Gov. Willie Obiano made the disclosure on Saturday at a demonstration of the use of the technology on a short road linking the state secretariat complex to Alex Ekwueme Square in Awka.
He said that the new technology was expected to boost his administration’s effort at finding a lasting solution to the challenge of constructing durable roads.
“We just want to experiment with this short and busy road and see how it can withstand heavy traffic before we can begin to adopt it for internal roads within the urban and non-urban areas,” he said.
The governor explained that after the experiment, the road would be placed under close observation for six months to see whether it would withstand heavy traffic.
“And if, eventually, we are convinced that such is the case, then we will begin to apply the technology in the construction of roads in the hinterland and other areas,” Obiano assured.
He said that the test being done on the short stretch of road was at no extra cost to the state government.
Mr Telforn Soden, representing West Incorporate; the owners of the technology, said that the product was a road stabiliser which had been in use in many parts of the world.
“We built roads in South Africa that have been there for 25 years.
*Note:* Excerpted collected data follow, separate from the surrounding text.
(* ===== verification/Query.v ===== *)
(** * The query handler (internal/api/handler/query.go)

    Resolution of a project to its parsed ontology, the execution of a query on an
    object type, the statistics, lineage and checksum of a table, the context that a chat
    takes from the memory, and the truncation of JSON texts.  The database's answers
    are parameters; every statement is a list of pieces, so that what the SQL lexer
    reads of it can be stated. *)

From S2P Require Import Prelude GoStrings GoValues GoText SafeIdent Caches Dsl DslAst DslParser Storage Repository Projects TaskRun Memory.

Module Query.
Import SafeIdent.SafeIdent Sql Paths Storage.Storage.

Inductive code := InvalidArgument | NotFound | Internal | ResourceExhausted | DeadlineExceeded.
Definition rpc_error : Type := code * string.

Record World := { programs : ProgramCache.programCache (P := Program); executed : list (list piece) }.
Definition with_programs c w := {| programs := c; executed := executed w |}.
Definition sent (q : list piece) (w : World) : World := {| programs := programs w; executed := executed w ++ [q] |}.

(** The rows of an answer: the columns, each row with the texts of its values (none for a
    null) or the error of its scan, and the error that ended them, if one did. *)
Record Rows := { Columns : list string; Data : list (result string (list (option string))); Ended : option string }.

Record ColumnStats := {
  ColumnName : string; Min : string; Max : string; CCount : Z; UniqueCount : Z; TopValues : gmap string Z;
}.

Section Query.
Context `{Unicode} (parse_float : string → bool) (tokenize : string → option (list DslParser.token)).
Context (getwd : option string) (projectsRoot : string).
(** The file system: whether a path is known not to exist, and the reading of a file. *)
Context (not_exist : string → bool) (read_file : string → result string string).
Context (range : gmap string (ProgramCache.progEntry (P := Program)) → list (string * ProgramCache.progEntry (P := Program))).
(** The text of an error of the identifiers. *)
Context (ident_text : ident_error → string).
(** A second start does nothing until the engine is stopped, and a start never fails for
    what the servers answer. *)
Lemma Start_once uris w :
  let '(running, w1, e) := Start uris (false, w) in
  running = true ∧ e = None ∧ Start uris (running, w1) = (true, w1, Some "discovery engine already running") ∧
  (Start uris (Stop (running, w1))).2 = None.
Proof. done. Qed.

(** The list of a server whose URI has no path is asked for under a doubled slash. *)
Theorem root_path_doubled (uri host port path : string) (u : url) :
  parse ("http://" +:+ str_drop (String.length "mcp://") uri) = Ok u → UPath u = "" →
  ParseMCPURI uri = Ok (host, port, path) →
  server_url host port path +:+ "/tools/list" = "http://" +:+ host +:+ ":" +:+ port +:+ "//tools/list".
Proof.
  intros Hp Hu. unfold ParseMCPURI. destruct (negb _); [done|]. rewrite Hp, Hu. intros [= <- <- <-].
  unfold server_url. by rewrite !str_app_assoc.
Qed.

(** *** Health checks *)
Definition with_status (s : string) (t : ToolRecord) : ToolRecord :=
  {| ToID := ToID t; ToName := ToName t; ToDescription := ToDescription t; ToCode := ToCode t; ToCategory := ToCategory t;
     ToVersion := ToVersion t; ToHealthStatus := s; ToSourceType := ToSourceType t |}.
Definition mark (s : string) (t : ToolRecord) : ToolRecord :=
  if bool_decide (ToSourceType t = "mcp") then with_status s t else t.

Lemma mark_mark s s' t : mark s (mark s' t) = mark s t.
Proof. unfold mark. repeat case_bool_decide; by destruct t. Qed.

Section Healthy.
(** The database answers. *)
Context (db_up : ∀ l, db_ok l = true) (lists_up : ∀ l, list_answer l = Rows (λ _, true) None).
Lemma lists_intact l : intact (list_answer l).
Proof. by rewrite lists_up. Qed.

Lemma update_health_spec s w t : fresh (repo w) →
  let w' := update_health s w t in
  fresh (repo w') ∧
  tools (repo w') = if bool_decide (ToSourceType t = "mcp") then alter (with_status s) (ToID t) (tools (repo w)) else tools (repo w).
Proof.
  intros Hf. unfold update_health. case_bool_decide; [|done]. cbn [repo with_repo logged log].
  split; [by apply (exec_tools_cached eq)|]. unfold UpdateHealthStatus. rewrite db_up.
  match goal with |- context [exec_tools (sql_update true ?id _ ?f _) ?r] => pose proof (Adaptation.exec_update true id f r) as Hu end.
  unfold exec_tools, exec, sql_update in *. done.
Qed.

(** Updating every MCP tool of a list, each of which is a row of the table. *)
Lemma update_all_spec s ts w : fresh (repo w) → NoDup (ToID <$> ts) →
  Forall (λ t, tools (repo w) !! ToID t = Some t) ts →
  let w' := foldl (update_health s) w ts in
  fresh (repo w') ∧
  (∀ t, t ∈ ts → tools (repo w') !! ToID t = Some (mark s t)) ∧
  (∀ i, i ∉ ToID <$> ts → tools (repo w') !! i = tools (repo w) !! i).
Proof.
  revert w. induction ts as [|t ts IH]; intros w Hf Hnd Hrows; cbn; [by split_and!; [done|intros t ?%elem_of_nil|]|].
  apply NoDup_cons in Hnd as [Hni Hnd]. apply Forall_cons in Hrows as [Ht Hrows].
  destruct (update_health_spec s w t Hf) as [F1 T1].
  assert (∀ i, i ≠ ToID t → tools (repo (update_health s w t)) !! i = tools (repo w) !! i) as Hother.
  { intros i Hi. rewrite T1. case_bool_decide; [|done]. by rewrite lookup_alter_ne. }
  destruct (IH (update_health s w t)) as (F2 & M2 & O2); [done|done| |].
  { rewrite Forall_forall in *. intros u Hu. rewrite Hother; [by apply Hrows|]. intros E. apply Hni. rewrite <- E.
    by apply list_elem_of_fmap_2. }
  split_and!; [done| |].
  - intros u [->|Hu]%elem_of_cons; [|by apply M2]. rewrite O2 by done. rewrite T1. unfold mark.
    case_bool_decide; [|done]. by rewrite lookup_alter_eq, Ht.
  - intros i. rewrite not_elem_of_cons. intros [Hi Hn]. by rewrite O2, Hother.
Qed.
All that may be required is just resurfacing.
“We have built roads in Turkey, Sudan, Egypt, Equatorial Guinea, Indonesia, Malaysia and many parts of eastern Europe,” he said.
Earlier, the Commissioner for Works, Chief Law Chinwuba had said that the new technology was expected to drive down the cost of constructing roads in the state by 50 per cent.
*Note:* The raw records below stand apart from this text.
(* ===== verification/McpService.v ===== *)
(** * Tools served over MCP (internal/mcp/handler.go, jsonrpc.go)

    The dispatch of a JSON-RPC request to the tool registry: the manifest of tools and
    the call of one by its name, within thirty seconds.  How the execution ends, the
    order of the registry's map and the encoding of results are arguments. *)

From S2P Require Import Prelude GoStrings GoValues GoText GoJson ToolRegistry Mcp Discovery.

Module McpService.
Import JsonRpc ToolRegistry.

(** *** Responses (jsonrpc.go) *)
Definition InvalidRequest : Z := -32600.
Definition MethodNotFound : Z := -32601.
Definition InvalidParams : Z := -32602.
Definition InternalError : Z := -32603.
Record JSONRPCError := { Code : Z; ErrMessage : string }.
Record JSONRPCResponse := { RespJsonrpc : string; RespID : option Z; Result : option string; Error : option JSONRPCError }.

(** [raw]: nil, or what marshalling the result gives. *)
Definition NewResponse (id : Z) (raw : option (result string string)) : result string JSONRPCResponse :=
  match raw with
  | None => Ok {| RespJsonrpc := JSONRPCVersion; RespID := Some id; Result := None; Error := None |}
  | Some (Err e) => Err ("failed to marshal result: " +:+ e)
  | Some (Ok s) => Ok {| RespJsonrpc := JSONRPCVersion; RespID := Some id; Result := Some s; Error := None |}
  end.
Definition NewError (id code : Z) (message : string) : JSONRPCResponse :=
  {| RespJsonrpc := JSONRPCVersion; RespID := Some id; Result := None; Error := Some {| Code := code; ErrMessage := message |} |}.

Definition requestID (req : JSONRPCRequest) : Z := default 0 (ReqID req).

(** *** The manifest *)
Record toolManifestEntry := {
  EntryName : string; EntryDescription : string; Properties : list (string * (string * string)); RequiredNames : list string;
}.
Inductive rpc_result := ToolsList (entries : list toolManifestEntry) | Content (text : string).

(** How the execution ends: with a result, with a panic, or not in time. *)
Inductive ended := Finished | Panicked (v : string) | Cancelled | TimedOut.

Section Service.
Context {Out : Type}.
Context (range : ToolRegistry (Out := Out) → list (string * ToolDefinition (Out := Out))).
Context (rpc_text : rpc_error → string) (reg_text : reg_error → string) (json_error : string → string).
Context (marshal : rpc_result → result string string) (out_text : Out → string) (number : string → f64).

Definition manifest_entry (def : ToolDefinition (Out := Out)) : toolManifestEntry :=
  {| EntryName := Name def; EntryDescription := Description def;
     Properties := foldl (λ props p, ToolSuggest.put (PName p) (PType p, PDescription p) props) [] (ToolRegistry.Params def);
     RequiredNames := PName <$> filter (λ p, Required p = true) (ToolRegistry.Params def) |}.

(** A response with a value, or the error for one that cannot be written. *)
Definition respond (id : Z) (v : rpc_result) : JSONRPCResponse :=
  match NewResponse id (Some (marshal v)) with
  | Ok resp => resp
  | Err _ => NewError id InternalError "failed to marshal response"
  end.

Definition handleToolsList (id : Z) (r : ToolRegistry) : JSONRPCResponse :=
  respond id (ToolsList (manifest_entry <$> List_ range "" r)).

(** *** The name of a tool *)

(** The fallback: a tool of any category with the whole name. *)
Definition resolve_flat (toolName : string) (r : ToolRegistry) : string * string :=
  match list_find (λ d, Name d = toolName) (List_ range "" r) with
  | Some (_, d) => (Category d, Name d)
  | None => ("", "")
  end.
(** [cat, n] around the first dot. *)
Definition resolveToolName (toolName : string) (r : ToolRegistry) : string * string :=
  match split2 toolName "." with
  | Some (cat, n) => match Get cat n r with Some _ => (cat, n) | None => resolve_flat toolName r end
  | None => resolve_flat toolName r
  end.

(** *** The call *)
Record toolsCallParams := {
  CallMethod : string; CallName : string;
  CallParams : option (list (string * Json.json)); CallArguments : option (list (string * Json.json));
}.
Definition decode_call (raw : string) : option toolsCallParams :=
  m ← Json.config raw;
  method ← Json.string_field "method" m;
  name ← Json.string_field "name" m;
  params ← Json.field_from Discovery.as_map "params" None m;
  arguments ← Json.field_from Discovery.as_map "arguments" None m;
  Some {| CallMethod := method; CallName := name; CallParams := params; CallArguments := arguments |}.

Definition tool_name (p : toolsCallParams) : string := if bool_decide (CallMethod p = "") then CallName p else CallMethod p.
Definition as_args (m : list (string * Json.json)) : list (string * any) :=
  foldl (λ acc kv, ToolSuggest.put kv.1 kv.2 acc) [] ((λ kv, (kv.1, ToolSuggest.any_of number kv.2)) <$> m).
Definition exec_params (p : toolsCallParams) : list (string * any) :=
  match CallParams p with
  | Some m => as_args m
  | None => match CallArguments p with Some m => as_args m | None => [] end
  end.

Definition execution_failed (id : Z) (e : string) : JSONRPCResponse := NewError id InternalError ("tool execution failed: " +:+ e).
Definition execute (id : Z) (how : ended) (category name : string) (params : list (string * any)) (r : ToolRegistry) : JSONRPCResponse :=
  match how with
  | Cancelled => NewError id InternalError "request cancelled"
  | TimedOut => NewError id InternalError "tool execution timed out"
  | Panicked v => execution_failed id ("tool execution panic: " +:+ v)
  | Finished =>
    match Execute category name params r with
    | Err e => execution_failed id (reg_text e)
    | Ok (Err e) => execution_failed id e
    | Ok (Ok out) => respond id (Content (out_text out))
    end
  end.

Definition handleToolsCall (id : Z) (how : ended) (rawParams : option string) (r : ToolRegistry) : JSONRPCResponse :=
  let raw := default "" rawParams in
  if bool_decide (raw = "") then NewError id InvalidParams "params is required for tools/call"
  else match decode_call raw with
  | None => NewError id InvalidParams ("invalid params JSON: " +:+ json_error raw)
  | Some params =>
    let toolName := tool_name params in
    if bool_decide (toolName = "") then NewError id InvalidParams (quoted "tool name is required (provide 'method' or 'name')")
    else
      let '(category, name) := resolveToolName toolName r in
      if bool_decide (name = "") then NewError id InvalidParams ("tool not found: " +:+ toolName)
      else execute id how category name (exec_params params) r
  end.

Definition HandleRequest (how : ended) (req : JSONRPCRequest) (r : ToolRegistry) : JSONRPCResponse :=
  match Validate req with
  | Some e => NewError (requestID req) InvalidRequest ("invalid request: " +:+ rpc_text e)
  | None =>
    let id := requestID req in
    if bool_decide (Method req = "tools/list") then handleToolsList id r
    else if bool_decide (Method req = "tools/call") then handleToolsCall id how (JsonRpc.Params req) r
    else NewError id MethodNotFound ("method not found: " +:+ Method req)
  end.

(** *** What a response is *)
Definition well_formed (id : Z) (resp : JSONRPCResponse) : Prop :=
  RespJsonrpc resp = JSONRPCVersion ∧ RespID resp = Some id ∧ (Result resp = None ↔ Error resp ≠ None).

Lemma NewError_wf id code msg : well_formed id (NewError id code msg).
Proof. done. Qed.
Lemma respond_wf id v : well_formed id (respond id v).
Proof. unfold respond, NewResponse. destruct (marshal v); [|apply NewError_wf]. split_and!; [done|done|]. split; [done|]. intros E. by destruct E. Qed.
Lemma handleToolsCall_wf id how raw r : well_formed id (handleToolsCall id how raw r).
Proof.
  unfold handleToolsCall. case_bool_decide; [apply NewError_wf|]. destruct (decode_call _) as [p|]; [|apply NewError_wf].
  case_bool_decide; [apply NewError_wf|]. destruct (resolveToolName _ r) as [c n]. case_bool_decide; [apply NewError_wf|].
  unfold execute. destruct how; try apply NewError_wf. destruct (Execute c n _ r) as [[out|e]|e]; try apply NewError_wf. apply respond_wf.
Qed.

(** Every request, valid or not, is answered with its own identifier and with exactly
    one of a result and an error; a request with another method than the two is answered
    with the code for it. *)
Theorem HandleRequest_answers (how : ended) (req : JSONRPCRequest) (r : ToolRegistry) :
  well_formed (requestID req) (HandleRequest how req r) ∧
  (Validate req = None → Method req ≠ "tools/list" → Method req ≠ "tools/call" →
   Code <$> Error (HandleRequest how req r) = Some MethodNotFound).
Proof.
  unfold HandleRequest. destruct (Validate req); [by split; [apply NewError_wf|]|].
  case_bool_decide; [split; [apply respond_wf|done]|]. case_bool_decide; [split; [apply handleToolsCall_wf|done]|].
  by split; [apply NewError_wf|].
Qed.

(** *** What a name resolves to *)
Definition wf (r : ToolRegistry (Out := Out)) : Prop := ∀ k d, r !! k = Some d → k = def_key d ∧ check_def d = None.
(** What registration keeps. *)
Lemma RegisterAll_wf defs r : wf r → wf (RegisterAll defs r).1.
Proof.
  intros Hr. unfold RegisterAll. destruct (check_defs defs) eqn:Ec; [done|]. destruct (check_duplicates _ defs); [done|]. cbn [fst].
  revert r Hr Ec. induction defs as [|d defs IH]; intros r Hr Ec; cbn; [done|]. cbn in Ec. destruct (check_def d) eqn:Ed; [done|].
  apply IH; [|done]. intros k u Hu. apply (lookup_insert_Some (M := gmap string)) in Hu as [[<- <-]|[_ Hu]]; [done|by apply Hr].
Qed.

Section Resolve.
Context (range_all : ∀ m : gmap string (ToolDefinition (Out := Out)), range m ≡ₚ map_to_list m).

Lemma listed_all r d : wf r → d ∈ List_ range "" r ↔ Get (Category d) (Name d) r = Some d.
Proof.
  intros Hw. unfold List_. rewrite list_elem_of_filter, list_elem_of_fmap. split.
  - intros [_ ([k u] & -> & Hu)]. rewrite range_all, elem_of_map_to_list in Hu. cbn. destruct (Hw k u Hu) as [-> _]. done.
  - intros Hd. split; [by left|]. exists (def_key d, d). by rewrite range_all, elem_of_map_to_list.
Qed.

Lemma flat_spec r toolName : wf r →
  let '(category, name) := resolve_flat toolName r in
  if bool_decide (name = "") then ∀ d, Get (Category d) (Name d) r = Some d → Name d ≠ toolName
  else is_Some (Get category name r) ∧ toolName = name.
Proof.
  intros Hw. unfold resolve_flat. destruct (list_find _ _) as [[i d]|] eqn:E; cbn.
  - apply list_find_Some in E as (Hd%list_elem_of_lookup_2 & <- & _). apply listed_all in Hd; [|done].
    destruct (Hw _ _ Hd) as [_ Hc]. unfold check_def in Hc. case_bool_decide; [done|]. split; [by eexists|done].
  - apply list_find_None in E. rewrite Forall_forall in E. intros d Hd. apply E. by apply listed_all.
Qed.

(** A tool is called under a name only if it is registered, with the category before the
    first dot of the name or as the whole name; a name that resolves to nothing is that
    of no tool. *)
Theorem resolveToolName_spec (toolName : string) (r : ToolRegistry) : wf r →
  let '(category, name) := resolveToolName toolName r in
  if bool_decide (name = "") then
    (∀ d, Get (Category d) (Name d) r = Some d → Name d ≠ toolName) ∨ ∃ cat, toolName = cat +:+ "."
  else
    is_Some (Get category name r) ∧ (toolName = category +:+ "." +:+ name ∨ toolName = name).
Proof.
  intros Hw. unfold resolveToolName. pose proof (flat_spec r toolName Hw) as Hf.
  assert (let '(category, name) := resolve_flat toolName r in
    if bool_decide (name = "") then
      (∀ d, Get (Category d) (Name d) r = Some d → Name d ≠ toolName) ∨ ∃ cat, toolName = cat +:+ "."
    else is_Some (Get category name r) ∧ (toolName = category +:+ "." +:+ name ∨ toolName = name)) as Hflat.
  { destruct (resolve_flat toolName r) as [fc fn]. case_bool_decide; [by left|]. destruct Hf. by auto. }
  destruct (split2 toolName ".") as [[cat n]|] eqn:Es; [|done]. destruct (Get cat n r) as [d|] eqn:Eg; [|done].
  assert (toolName = cat +:+ "." +:+ n) as Ht.
  { unfold split2 in Es. apply fmap_Some in Es as (i & Hi & [= -> ->]). by apply str_index_Some in Hi. }
  case_bool_decide as En; [right; exists cat; by subst|]. split; [by eexists|by left].
Qed.

(** A tool that is found is executed once, on the parameters of the call, and its
    outcome is the answer. *)
Theorem call_executes (id : Z) (raw : string) (params : toolsCallParams) (d : ToolDefinition) (f : Exec (Out := Out)) (r : ToolRegistry) :
  raw ≠ "" → decode_call raw = Some params → tool_name params ≠ "" →
  let '(category, name) := resolveToolName (tool_name params) r in
  name ≠ "" → Get category name r = Some d → Execute_ d = Some f →
  handleToolsCall id Finished (Some raw) r =
  match f (exec_params params) with Ok out => respond id (Content (out_text out)) | Err e => execution_failed id e end.
Proof.
  intros Hraw Hd Hn. destruct (resolveToolName (tool_name params) r) as [c n] eqn:Er. intros Hne Hg Hf.
  unfold handleToolsCall. change (default "" (Some raw)) with raw. rewrite bool_decide_eq_false_2, Hd by done. rewrite bool_decide_eq_false_2, Er by done.
  rewrite bool_decide_eq_false_2 by done. unfold execute, Execute. rewrite Hg, Hf. by destruct (f _).
Qed.
End Resolve.
End Service.

(** *** Concrete calls *)
Definition sample_def (category : string) : ToolDefinition (Out := string) :=
  {| Name := "search"; Category := category; ToolRegistry.Description := ""; ToolRegistry.Params := [];
     Execute_ := Some (λ _, Ok category) |}.
Definition sample_registry : ToolRegistry (Out := string) :=
  (RegisterAll [sample_def "osint"; sample_def "finance"] NewToolRegistry).1.
Definition sample_raw (name : string) : string := "{" +:+ Json.quote_text "name" +:+ ":" +:+ Json.quote_text name +:+ "}".
Definition sample_call (range : ToolRegistry (Out := string) → list (string * ToolDefinition (Out := string))) (name : string) : option string :=
  Result (handleToolsCall range (λ _, "") (λ _, "") (λ v, match v with Content s => Ok s | _ => Err "" end) (λ s, s) (λ _, f64_lit 0 1)
    1 Finished (Some (sample_raw name)) sample_registry).

Lemma sample_wf : wf sample_registry.
Proof. apply RegisterAll_wf. intros k d Hd. unfold NewToolRegistry in Hd. by apply (lookup_empty_Some (M := gmap string)) in Hd. Qed.

Lemma resolveToolName_spec_witness :
  resolveToolName map_to_list "osint.search" sample_registry = ("osint", "search") ∧
  is_Some (Get "osint" "search" sample_registry) ∧
  ("osint.search" = "osint" +:+ "." +:+ "search" ∨ "osint.search" = "search").
Proof.
  assert (resolveToolName map_to_list "osint.search" sample_registry = ("osint", "search")) as E by (vm_compute; reflexivity).
  split; [exact E|]. pose proof (resolveToolName_spec map_to_list (λ m, Permutation_refl _) "osint.search" sample_registry sample_wf) as Hr.
  rewrite E in Hr. exact Hr.
Defined.

(** A name without a category that two tools share is that of either, by the order in
    which the map is ranged over. *)
Lemma shared_name_ambiguous :
  sample_call map_to_list "osint.search" = Some "osint" ∧ sample_call map_to_list "finance.search" = Some "finance" ∧
  {["osint"; "finance"]} =@{gset string}
    list_to_set (default "" <$> [sample_call map_to_list "search"; sample_call (λ m, reverse (map_to_list m)) "search"]).
Proof. split_and!; vm_compute; reflexivity. Qed.
End McpService.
He said that the state government decided to adopt the technology as part of fulfilling its mantra of doing-more-with-less cost.
“Anambra has the best network of roads in the country but what the state has to figure out is the way to maintain the roads.’’
Chinwuba commended the governor for funding the purchase of new road maintenance equipment up to the tune of N100 million.
He said that road maintenance teams were currently deployed across the three senatorial zones where they were patching up all broken roads and filling potholes.